This is unfortunately, a true story, written in October of 1985, while the writer was 17.
Dedicated to Jason Filardi and John Hughes.
“The Double – Edged Sword”
“Come on Claire, tell us, have you ever done it?”,
Claire hedges, not wanting to answer, yet mesmerized by the mounting peer pressure.
“You can tell us,” chant the other four, “we’re your friends.”
Allison separates herself from the all too eager group, and pauses, “it’s a double-edged sword, isn’t it Claire; you’re a Prude or a Tease if you don’t, and a Slut if you do!”
Above is an excerpt from the teenage movie, “The Breakfast Club”, released in the summer of 1985. However short this scene was, its underlying theme implanted a tiny seed in the back of my mind. Personal experiences and subsequent relationships with males seemed to nourish this little idea, as would water and sunshine to a young flower. The whole concept of a double-edged sword troubled me, and led to a good deal of unanswered questions. Just how do the young women of modern society fall prey to these evil-categorizing vultures? I have to come to believe that one simple date with a boy nowadays tosses a girl on either side: the Prudes and Teases on one, and the Sluts on the other. There are no compromises, no in-betweens, either she does or she doesn’t. Unfortunately, these labels yield one conclusion: the girl never wins!
During my time in high school, a typical pattern uneasily developed when I was meeting a lot of new guys. I had the usual overload of female and male friends, and we all indulged in prescribed activities: parties, concerts, cook-outs, beach outings,and road trips. I thought it was of small importance when a male “friend” asked me to go with him to a party. I thought this guy was a nice person, and enjoyed the easy-going friendship that we shared. Well…..it seems that the moment I stepped into his car, he thinks that my previous “friendly” conversation meant a little more, as he begins to make his move. If I say “No”, I risk losing his friendship and proceed to get labelled a “Prude” (or a “Tease” if I accidentally excited the poor adolescent and failed to carry out his idea of a good time). Should I say “Yes”, however, I not only risk creating a bad reputation for myself as a “Slut”, but our previous friendship is destroyed as egos, reputations, whispers, and rumors are whipped around in a swirl of high school confusion. So, what started as an innocent ride to Susie’s party threatens to become a nightmare of labels and categories.

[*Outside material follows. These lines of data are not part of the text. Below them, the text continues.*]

(** X4: without configured interests no feed item is ranked, whatever
    the feeds deliver; an empty list of items gives an empty ranking; and
    the ranking never has more entries than there are items. *)
Theorem scoreAndRankFeedItems_edges :
  (forall (clock : nat -> Z) (items : list FeedItem),
      scoreAndRankFeedItems clock items [] = [])
  /\ (forall (clock : nat -> Z) (interests : DigestInterests),
        scoreAndRankFeedItems clock [] interests = [])
  /\ (forall (clock : nat -> Z) (items : list FeedItem) (interests : DigestInterests),
        (List.length (scoreAndRankFeedItems clock items interests)
         <= List.length items)%nat).
Proof.
  split; [|split].
  - intros clock items. unfold scoreAndRankFeedItems.
    assert (E : forall i,
               List.filter
                 (fun item => (0 <? List.length (matchedTopics item))%nat)
                 (mapi (fun i item => scoreFeedItem (clock i) item []) i items) = []).
    { induction items as [|x items IH]; intros i; [reflexivity|].
      cbn [mapi List.filter]. rewrite scoreFeedItem_no_interests. cbn. apply IH. }
    now rewrite E.
  - reflexivity.
  - intros clock items interests. unfold scoreAndRankFeedItems.
    rewrite (Permutation_length (sort_perm _ _)).
    etransitivity; [apply List.filter_length_le|]. now rewrite mapi_length.
Qed.

(** ** Keyword scoring: short texts *)

Lemma string_length_list (s : string) :
  List.length (list_ascii_of_string s) = String.length s.
Proof. induction s as [|c r IH]; cbn; congruence. Qed.

Lemma length_JS_map (f : ascii -> ascii) (s : string) :
  String.length (JS.map f s) = String.length s.
Proof. induction s as [|c r IH]; cbn; congruence. Qed.

Lemma occurrences_sound (keyword text : string) (p : nat) :
  In p (occurrences (normalizeText keyword) (normalizeText text)) ->
  occursAt (normalizeText keyword) (normalizeText text) p.
Proof.
  intros Hp. rewrite occurrences_scanFrom in Hp. apply scan_sound in Hp.
  apply matchAt_occursAt; [apply normalizeText_kept..|]. apply Hp.
Qed.

Lemma isBoundary_word (text : list ascii) (p : nat) :
  RegExp.isBoundary text p = true ->
  (exists c, nth_error text p = Some c) \/ (exists q c, p = S q /\ nth_error text q = Some c).
Proof.
  unfold RegExp.isBoundary. intros H.
  destruct (nth_error text p) as [c|] eqn:E; [left; eauto|].
  destruct p as [|q]; cbn [RegExp.charBefore] in H; [discriminate|].
  destruct (nth_error text q) as [c|] eqn:E'; [right; eauto | discriminate].
Qed.

(** X5: an empty text scores 0 for every keyword (the empty keyword
    included), and so does every text whose normalized form is shorter
    than the normalized keyword. *)
Theorem scoreKeyword_short_text :
  (forall keyword : string, scoreKeyword keyword "" = 0)
  /\ (forall keyword text : string,
        (String.length (normalizeText text) < String.length (normalizeText keyword))%nat ->
        scoreKeyword keyword text = 0).
Proof.
  assert (Hnone : forall keyword text,
             (forall p, ~ occursAt (normalizeText keyword) (normalizeText text) p) ->
             scoreKeyword keyword text = 0).
  { intros keyword text Hno. rewrite scoreKeyword_occurrences.
    destruct (occurrences _ _) as [|p rest] eqn:E; [reflexivity|exfalso].
    apply (Hno p). apply occurrences_sound. rewrite E. now left. }
  split.
  - intros keyword. apply Hnone. intros p [Hb _].
    apply isBoundary_word in Hb. cbn in Hb.
    destruct Hb as [[c Hc]|(q & c & _ & Hc)].
    + destruct p; discriminate.
    + destruct q; discriminate.
  - intros keyword text Hlen. apply Hnone. intros p (_ & Hpre & _).
    apply (f_equal (@List.length ascii)) in Hpre.
    rewrite List.length_firstn, List.length_skipn, !string_length_list in Hpre. lia.
Qed.

(** ** Diversity selection: sizes, order and the per-topic cap *)

Section SelectMore.
Variable store : loc -> ScoredFeedItem.

Lemma admittedCount_app (topic : string) (a b : list loc) :
  admittedCount store topic (a ++ b)
  = admittedCount store topic a + admittedCount store topic b.
Proof.
  unfold admittedCount. rewrite List.filter_app, List.length_app. lia.
Qed.

Lemma admittedCount_nonneg (topic : string) (l : list loc) :
  0 <= admittedCount store topic l.
Proof. unfold admittedCount. lia. Qed.

(** The first pass only appends, takes its items from the input, stops at
    [maxItems] and keeps every topic within the cap. *)
Lemma diversityPass_extends (maxItems maxPerTopic : Z) (scoredItems : list loc) :
  forall selected topicCounts,
    countsAgree store topicCounts selected ->
    (forall topic, admittedCount store topic selected <= Z.max 0 maxPerTopic) ->
    exists extra,
      fst (diversityPass store maxItems maxPerTopic scoredItems selected topicCounts)
      = selected ++ extra
      /\ incl extra scoredItems
      /\ Z.of_nat (List.length (selected ++ extra))
         <= Z.max (Z.of_nat (List.length selected)) maxItems
      /\ (forall topic,
            admittedCount store topic (selected ++ extra) <= Z.max 0 maxPerTopic).
Proof.
  induction scoredItems as [|item rest IH]; intros selected topicCounts Hagree Hcap.
  - exists []. cbn [diversityPass fst]. rewrite List.app_nil_r.
    repeat split; auto; [intros ? []|lia].
  - destruct (Z.of_nat (List.length selected) >=? maxItems) eqn:Hfull.
    + exists []. cbn [diversityPass]. rewrite Hfull. cbn [fst].
      rewrite List.app_nil_r. repeat split; auto; [intros ? []|lia].
    + destruct (diversityPass_turn store maxItems maxPerTopic item rest selected
                  topicCounts Hagree Hfull)
        as [[Hyes (topicCounts' & Hagree' & ->)]|[Hno ->]].
      * rewrite Z.geb_leb in Hfull; apply Z.leb_gt in Hfull.
        apply andb_true_iff in Hyes. destruct Hyes as [_ Hroom].
        apply Z.ltb_lt in Hroom.
        destruct (IH (selected ++ [item]) topicCounts' Hagree')
          as (extra & E & Hincl & Hlen & Hcap').
        { intros topic. rewrite admittedCount_snoc.
          destruct (String.eqb_spec (primaryTopic store item) topic) as [<-|_].
          - lia.
          - specialize (Hcap topic). lia. }
        exists (item :: extra). rewrite E, <- List.app_assoc. cbn [List.app].
        repeat split.
        -- intros x [<-|Hx]; [now left | right; now apply Hincl].
        -- rewrite <- List.app_assoc in Hlen. cbn [List.app] in Hlen.
           rewrite List.length_app in Hlen |- *. cbn [List.length] in Hlen |- *.
           rewrite List.length_app in Hlen. cbn [List.length] in Hlen. lia.
        -- intros topic. specialize (Hcap' topic).
           now rewrite <- List.app_assoc in Hcap'.
      * destruct (IH selected topicCounts Hagree Hcap)
          as (extra & E & Hincl & Hlen & Hcap').
        exists extra. repeat split; auto.
        intros x Hx. right. now apply Hincl.
Qed.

Example number one emerged from a conversation with a sincere male friend of mine. He mentioned another friend of mine, and ended with, “You know, Michelle, Mark always thought you were a prude, kind of square.” I replied, “You must be mistaken, Mark gave me a few rides, here and there. Sure he’s a nice guy, but he didn’t hint around or make a move towards me. How could he think I was a prude?” My friend only answered with, “That’s exactly it….he feels you weren’t receptive to his signals.” “Oh really”, I said dryly, “Next time I’ll know not to say, ‘Gee, Thanks for the ride Mark’, but I’ll instead throw off all my clothes the second I jump in the car to show my appreciation.”
The irony in this silliness with Mark led to my dismayed reaction in example number two with Matthew. He and I shared a few high school classes. One day, a conversation with yet another male friend revealed this interesting rumor. “Michelle, you know Matthew always thought you were a tease”, said my friend. I groaned silently. “Now really, how did he form this judgment?”, I questioned. “Well, I dunno, the way you acted…. the way you made him feel….the things you said….”, my friend trailed off. I replied, “How wonderful that I have this control and influence over Matthew.”

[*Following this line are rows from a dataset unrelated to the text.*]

(** X21.  When every stored [ipAddress] is a non-empty trimmed text of at
    most 128 code units, the round trip is exact: in a world the server
    can reach, a write that succeeds followed by a load into a fresh
    process gives the very same variables, [ipAddress] included. *)
Theorem persist_then_load_is_exact config (w : World number) o now' :
  reachable config w ->
  Forall (fun p => forall s, ipAddress p = Some s ->
                     s <> EmptyString /\ trim s = s /\ String.length s <= 128)
         (JsMap.values (participants (memory w))) ->
  ~ persist_fails o ->
  loadPersistedState now' None (fst (persistState (memory w) o (disk w))) initial_state
  = Started (memory w).
Proof.
  intros Hreach Hips Hok.
  pose proof (reachable_storable config w Hreach) as Hst.
  rewrite (load_stringify now' _ (memory w) Hst).
  - by rewrite normalize_ips_settled.
  - apply persistState_success_store. by apply persistState_fulfils.
Qed.

End ExactRoundTrip.

(** *** Addresses with a port or in brackets *)

Lemma every_app p (a b : string) : every p (a ++ b) = every p a && every p b.
Proof. induction a as [|c a IH]; simpl; [done|]. by rewrite IH, andb_assoc. Qed.

Lemma every_impl (p q : ascii -> bool) s :
  (forall c, p c = true -> q c = true) -> every p s = true -> every q s = true.
Proof.
  intros Hpq. induction s as [|c s IH]; simpl; [done|].
  intros [Hc Hs]%andb_true_iff. by rewrite (Hpq c Hc), IH.
Qed.

Lemma length_append (a b : string) :
  String.length (a ++ b) = String.length a + String.length b.
Proof. induction a as [|c a IH]; simpl; [done|]. by rewrite IH. Qed.

Lemma append_assoc (a b c : string) : ((a ++ b) ++ c = a ++ (b ++ c))%string.
Proof.
  induction a as [|x a IH]; [done|].
  change (String x ((a ++ b) ++ c) = String x (a ++ (b ++ c))). by f_equal.
Qed.

Lemma trimEnd_every s :
  every (fun c => negb (is_whitespace c)) s = true -> trimEnd s = s.
Proof.
  induction s as [|c s IH]; simpl; [done|].
  intros [Hc Hs]%andb_true_iff. rewrite (IH Hs).
  apply negb_true_iff in Hc. rewrite Hc. by destruct s.
Qed.

Lemma trim_every s :
  every (fun c => negb (is_whitespace c)) s = true -> trim s = s.
Proof.
  intros Hs. unfold trim.
  assert (trimStart s = s) as ->; [|by apply trimEnd_every].
  destruct s as [|c s]; simpl in *; [done|].
  apply andb_true_iff in Hs as [Hc _]. apply negb_true_iff in Hc. by rewrite Hc.
Qed.

Lemma strip_final_quote_every s :
  every (fun c => negb (Ascii.eqb c quote)) s = true -> strip_final_quote s = s.
Proof.
  induction s as [|c s IH]; simpl; [done|].
  intros [Hc Hs]%andb_true_iff. apply negb_true_iff in Hc.
  destruct s as [|c' s]; [by rewrite Hc|]. by rewrite (IH Hs).
Qed.

Lemma strip_quotes_every s :
  every (fun c => negb (Ascii.eqb c quote)) s = true -> strip_quotes s = s.
Proof.
  intros Hs. pose proof (strip_final_quote_every s Hs) as Hfinal.
  destruct s as [|c s]; [done|]. unfold strip_quotes.
  simpl in Hs. apply andb_true_iff in Hs as [Hc _]. apply negb_true_iff in Hc.
  by rewrite Hc.
Qed.

Lemma split_every sep s :
  every (fun c => negb (Ascii.eqb c sep)) s = true -> split sep s = [s].
Proof.
  induction s as [|c s IH]; simpl; [done|].
  intros [Hc Hs]%andb_true_iff. apply negb_true_iff in Hc. by rewrite Hc, (IH Hs).
Qed.

Lemma indexOf_every c s :
  every (fun a => negb (Ascii.eqb a c)) s = true -> indexOf c s = None.
Proof.
  induction s as [|a s IH]; simpl; [done|].
  intros [Ha Hs]%andb_true_iff. apply negb_true_iff in Ha. by rewrite Ha, (IH Hs).
Qed.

I was beginning to feel resentful of the ignorant labelling that guys seem obsessed with, as if it were some tribal ritual. Since I could not realistically change the situation, anger led to helplessness. A distressing example number three arose during a reminiscence of my sophomore year, when I had befriended several senior guys, known as “The Men”. (note to my young self, this is a hint and a half for your ass). It seems one of the guys, Jon, supposedly my friend, took it upon himself to spread these incredible (and completely untrue) rumors of he and I having a consuming love affair. When I learned how he implicitly labelled me a “Slut”, I was shocked and amazed. This was the limit!
How could three boys paint such vivid extremes of me, and thus allow me to unwittingly fall into these despicable category traps. I am not going to analyze some psychological process, nor explain the boys’ incessant stories: I am sure that even in primitive cave dwellings, the first vestiges of “locker room talk” were taking form. There are no real satisfying solutions to what I believe is an injustice towards young women. I refuse to start some Anti-Label Crusade; an ignorant guy will think of a new stereotype for me, the “Frustrated.”
Claire screams out to the group before her, “No! I never did it.”
Me too Claire, me too. I could not trust any boy in high school. Eighties, baby, they were interesting!
In hindsight, I am glad that I had a very protective Italian father, who scared everyone away. It’s true! He always told me, “Once you lose your reputation, you can never get it back”. Thank you to Scary Larry, Stormin’ Norman, and Captain Stubing for keeping my idealism intact!